— Work order —
In the records that follow, the lines from the one containing "(File _) => False" to the one containing "[]; by rewrite app_nil_r|done].", inclusive, are to be given again exactly.

— Collected data entries —
(* ===== verification/Failures.v ===== *)
(** * A failed start is reported (cmd/runmqserver/main.go, cmd/runmqdevserver/main.go, logTermination)

    When a program ends with an error, the error is on the console at the level ERROR, and it
    is what /run/termination-log says, where the orchestrator reads it.  [reports] is closed under the
    constructs that the two programs are made of: only what is done last matters, so that nothing
    has to be known of the operations that fail. *)
From S2P Require Import Prelude Utf8 GoStrings Bufio Paths Os Frame MqVersion MqIni Ready Json Diagnostics ConsoleLog Support Keystore Tls Startup Runtime Qmgr Ha Web Main Dev StartOrder.
Import Tls.

Open Scope Z_scope.

Module Failures.

Definition terminationPath : list string := ["run"; "termination-log"].

Lemma terminationPath_norm : norm ConsoleLog.terminationLog = terminationPath.
Proof. by vm_compute. Qed.

Section reported.
Context `{OS}.

(** The termination log cannot be written: the system refuses, it is not a file, or there is no directory for it. *)
Definition unwritable (w : world) : Prop :=
  fault "open" terminationPath ≠ None ∨ fault "write" terminationPath ≠ None
  ∨ match files w !! terminationPath with
    | Some (File _) => False
    | Some _ => True
    | None => has_parent w terminationPath = false
    end.

(** A text is in the termination log. *)
Definition saved (m : string) (w : world) : Prop := files w !! terminationPath = Some (File m) ∨ unwritable w.

(** It is on the console as an error, too. *)
Definition written (m : string) (w : world) : Prop := (ERROR, m) ∈ console w ∧ saved m w.

(** What comes before the text of an error. *)
Definition titles : list string := [""; "Error checking license acceptance: "; "Error updating MQSC: "].

Definition reported (e : error) (w : world) : Prop := ∃ t, t ∈ titles ∧ written (t +:+ Error_ e) w.

(** ** What is reported stays so: more lines, and the file and its directory as they were *)

Definition settled : relation world := λ w w',
  (∃ l, console w' = console w ++ l)
  ∧ files w' !! terminationPath = files w !! terminationPath ∧ files w' !! ["run"] = files w !! ["run"].

#[export] Instance settled_logs : AllowsLogs settled.
Proof.
  split.
  - split.
    + intros w. split; [exists []; by rewrite app_nil_r|done].
    + intros w w1 w2 ([l Hl] & Ht & Hr) ([l' Hl'] & Ht' & Hr'). split; [|split; congruence].
      exists (l ++ l'). by rewrite Hl', Hl, app_assoc.
  - intros w x. split; [by exists [x]|done].
  - intros w s. split; [exists []; cbn; by rewrite app_nil_r|done].
Qed.

Lemma error_settled m w w' : settled w w' → (ERROR, m) ∈ console w → (ERROR, m) ∈ console w'.
Proof. intros ([l ->] & _) Hc. apply elem_of_app. by left. Qed.

Lemma saved_settled m w w' : settled w w' → saved m w → saved m w'.
Proof.
  intros (_ & Ht & Hr) Hs. unfold saved, unwritable in *. rewrite Ht.
  destruct Hs as [Hs|[Hs|[Hs|Hs]]]; [by left|by right; left|by right; right; left|right; right; right].
  destruct (files w !! terminationPath) as [[]|]; try done. revert Hs. unfold has_parent, terminationPath. cbn. by rewrite Hr.
Qed.

(** After the message was written, the file has it or cannot be written. *)
Lemma WriteFile_saves m w : saved m (WriteFile ConsoleLog.terminationLog m w).2.
Proof.
  unfold WriteFile, write_with, guarded. rewrite terminationPath_norm, fmap_run. cbn [snd]. unfold saved, unwritable.
  destruct (fault "open" terminationPath) eqn:Hf; [by right; left|].
  destruct (fault "write" terminationPath) eqn:Hf'; [by right; right; left|].
  destruct (files w !! terminationPath) as [[d| |t]|] eqn:He.
  - left. apply lookup_insert_eq.
  - right. right. right. cbn [snd]. by rewrite He.
  - right. right. right. cbn [snd]. by rewrite He.
  - destruct (has_parent w terminationPath) eqn:Hp; [left; apply lookup_insert_eq|].
    right. right. right. cbn [snd]. by rewrite He.
Qed.

(** A message: it is saved, then logged as an error, and what follows leaves it. *)
Definition says (m : string) (k : M unit) : Prop := ∀ w, written m (k w).2.

Lemma error_kept m (k : M unit) w : frame settled k → (ERROR, m) ∈ console ((_ ← log ERROR m; k) w).2.
Proof. intros Hk. rewrite bind_run. eapply error_settled; [apply Hk|]. cbn. apply elem_of_app. right. by left. Qed.

Lemma message_saved d m (k : option error → M unit) w : (∀ e, frame settled (k e)) →
  saved m ((_ ← log DEBUG d; err ← WriteFile ConsoleLog.terminationLog m; k err) w).2.
Proof. intros Hk. rewrite !bind_run. eapply saved_settled; [apply Hk|]. apply WriteFile_saves. Qed.

(** ** Programs that report *)

(** An outcome that is an error is reported. *)
Definition reports (m : M Main.exit) : Prop := ∀ w e, (m w).1 = Main.Returned (Some e) → reported e (m w).2.

Lemma reports_bind {A} (m : M A) (k : A → M Main.exit) : (∀ a, reports (k a)) → reports (m ≫= k).
Proof. intros Hk w e. rewrite bind_run. apply Hk. Qed.

Lemma reports_none : reports (mret (Main.Returned None)).
Proof. by intros w e. Qed.

Lemma reports_panic : reports (mret Main.Panicked).
Proof. by intros w e. Qed.

Lemma reports_said t e (k : M unit) : t ∈ titles → says (t +:+ Error_ e) k →
  reports (_ ← k; mret (Main.Returned (Some e))).
Proof. intros Ht Hk w e'. rewrite bind_run. cbn. intros [= <-]. exists t. split; [done|apply Hk]. Qed.

End reported.

(** ** runmqserver *)

Section runmqserver.
Context `{OS} `{Runtime.Kernel} `{Crypto} `{Main.Templates} `{Metadata}.
Context `{Qmgr.Rlimits} (executable : res string).

(** The command that lists the first-failure data writes nothing but output. *)
Hypothesis ffstsummary_settled : ∀ a w, settled w (exec "/opt/mqm/bin/ffstsummary" a w).2.

Lemma logDiagnostics_settled : frame settled Diagnostics.logDiagnostics.
Proof.
  assert (∀ a, frame settled (exec "/opt/mqm/bin/ffstsummary" a)) by (intros a; apply frame_exec, ffstsummary_settled).
  unfold Diagnostics.logDiagnostics, Diagnostics.getDebug, Diagnostics.logFDCSummary.
  assert (∀ p, frame settled (Diagnostics.logPathPermissions p)).
  { unfold Diagnostics.logPathPermissions, Diagnostics.logEntry, Diagnostics.logFilePermission. solve_frame. }
  solve_frame.
Qed.
Hint Resolve logDiagnostics_settled : frame.

Lemma logTermination_says c m : says m (ConsoleLog.logTermination c m).
Proof.
  intros w. unfold ConsoleLog.logTermination. split; [|apply message_saved; solve_frame].
  rewrite bind_run, bind_run, bind_run. apply error_kept. solve_frame.
Qed.

Lemma terminate_reports e : reports (Main.terminate e).
Proof. apply (reports_said "" e); [by left|]. apply logTermination_says. Qed.
Hint Resolve terminate_reports reports_none reports_panic : go.

Lemma step_reports m k : reports k → reports (Main.step m k).
Proof. intros Hk. apply reports_bind. intros [e|]; auto with go. Qed.

Lemma pstep_reports m k : reports k → reports (Main.pstep m k).
Proof. intros Hk. apply reports_bind. intros [[e|]|]; auto with go. Qed.

Lemma refuse_reports t e : t ∈ titles → reports (Main.refuse (t +:+ Error_ e) e).
Proof. intros Ht. apply (reports_said t e); [done|]. apply logTermination_says. Qed.

Hint Extern 1 (reports (_ ← _; _)) => apply reports_bind; intros : go.
Hint Resolve step_reports pstep_reports : go.

Lemma startMQ_reports name dev : reports (Main.startMQ name dev).
Proof.
  unfold Main.startMQ, Main.afterCreate, Main.afterStart. apply reports_bind. intros b. apply step_reports, reports_bind.
  intros [[qm [e|]]|]; auto 40 with go.
Qed.

Lemma afterLicense_reports f name : reports (Main.afterLicense f name).
Proof.
  unfold Main.afterLicense. apply reports_bind. intros _. apply pstep_reports, step_reports, step_reports, step_reports.
  destruct (Main.initFlag f); [apply reports_none|]. apply pstep_reports, startMQ_reports.
Qed.

Lemma licensed_reports f name : reports (Main.licensed f name).
Proof.
  unfold Main.licensed. apply reports_bind. intros [e|]; [apply (refuse_reports ""); by left|].
  apply reports_bind. intros [[] [e|]]; try (apply refuse_reports; by right; left); [apply afterLicense_reports|].
  apply (refuse_reports "" (Errorf "License not accepted")). by left.
Qed.

(** The world in which the program looks for another instance of itself. *)
Definition named (w : world) : world := (ConsoleLog.configureLogger (Name.GetQueueManagerName (Qmgr.raiseFileLimit w).2).2).2.

(** C4. A start of runmqserver that ends with an error, whatever failed, reports it: the error is on the
    console at the level ERROR, and its text, after a title where the code gives one, is what the termination
    log says, unless that file cannot be written.  The one exception is a second instance in the
    container: its error is on the console only, and the termination log is left to the first. *)
Theorem failures_reported f w e : (Main.doMain executable f w).1 = Main.Returned (Some e) →
  reported e (Main.doMain executable f w).2
  ∨ (Process.verifySingleProcess executable (named w)).1 = Some e ∧ (ERROR, Error_ e) ∈ console (Main.doMain executable f w).2.
Proof.
  unfold Main.doMain, named. rewrite bind_run. destruct (Qmgr.raiseFileLimit w) as [[l|] w1]; cbn [fst snd]; [done|].
  unfold Main.namedMain. rewrite bind_run. destruct (Name.GetQueueManagerName w1) as [n w2]. cbn [fst snd].
  rewrite bind_run. destruct (ConsoleLog.configureLogger w2) as [[mf|mf] w3]; cbn [fst snd]; [|done].
  destruct (Main.infoFlag f).
  { intros He. left. revert He. assert (reports Main.showInfo) as Hi; [|apply Hi].
    unfold Main.showInfo. do 2 (apply reports_bind; intros ?). destruct a0 as [[d|]|]; auto with go. }
  unfold Main.checkedMain. rewrite bind_run. destruct (Process.verifySingleProcess executable w3) as [[s|] w4]; cbn [fst snd].
  - rewrite bind_run. cbn. intros [= <-]. right. split; [done|]. apply elem_of_app. right. by left.
  - intros He. left. revert He. destruct n as [n|x]; [apply licensed_reports|by rewrite bind_run].
Qed.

— Answer box —
    | Some (File _) => False
    | Some _ => True
    | None => has_parent w terminationPath = false
    end.

(** A text is in the termination log. *)
Definition saved (m : string) (w : world) : Prop := files w !! terminationPath = Some (File m) ∨ unwritable w.

(** It is on the console as an error, too. *)
Definition written (m : string) (w : world) : Prop := (ERROR, m) ∈ console w ∧ saved m w.

(** What comes before the text of an error. *)
Definition titles : list string := [""; "Error checking license acceptance: "; "Error updating MQSC: "].

Definition reported (e : error) (w : world) : Prop := ∃ t, t ∈ titles ∧ written (t +:+ Error_ e) w.

(** ** What is reported stays so: more lines, and the file and its directory as they were *)

Definition settled : relation world := λ w w',
  (∃ l, console w' = console w ++ l)
  ∧ files w' !! terminationPath = files w !! terminationPath ∧ files w' !! ["run"] = files w !! ["run"].

#[export] Instance settled_logs : AllowsLogs settled.
Proof.
  split.
  - split.
    + intros w. split; [exists []; by rewrite app_nil_r|done].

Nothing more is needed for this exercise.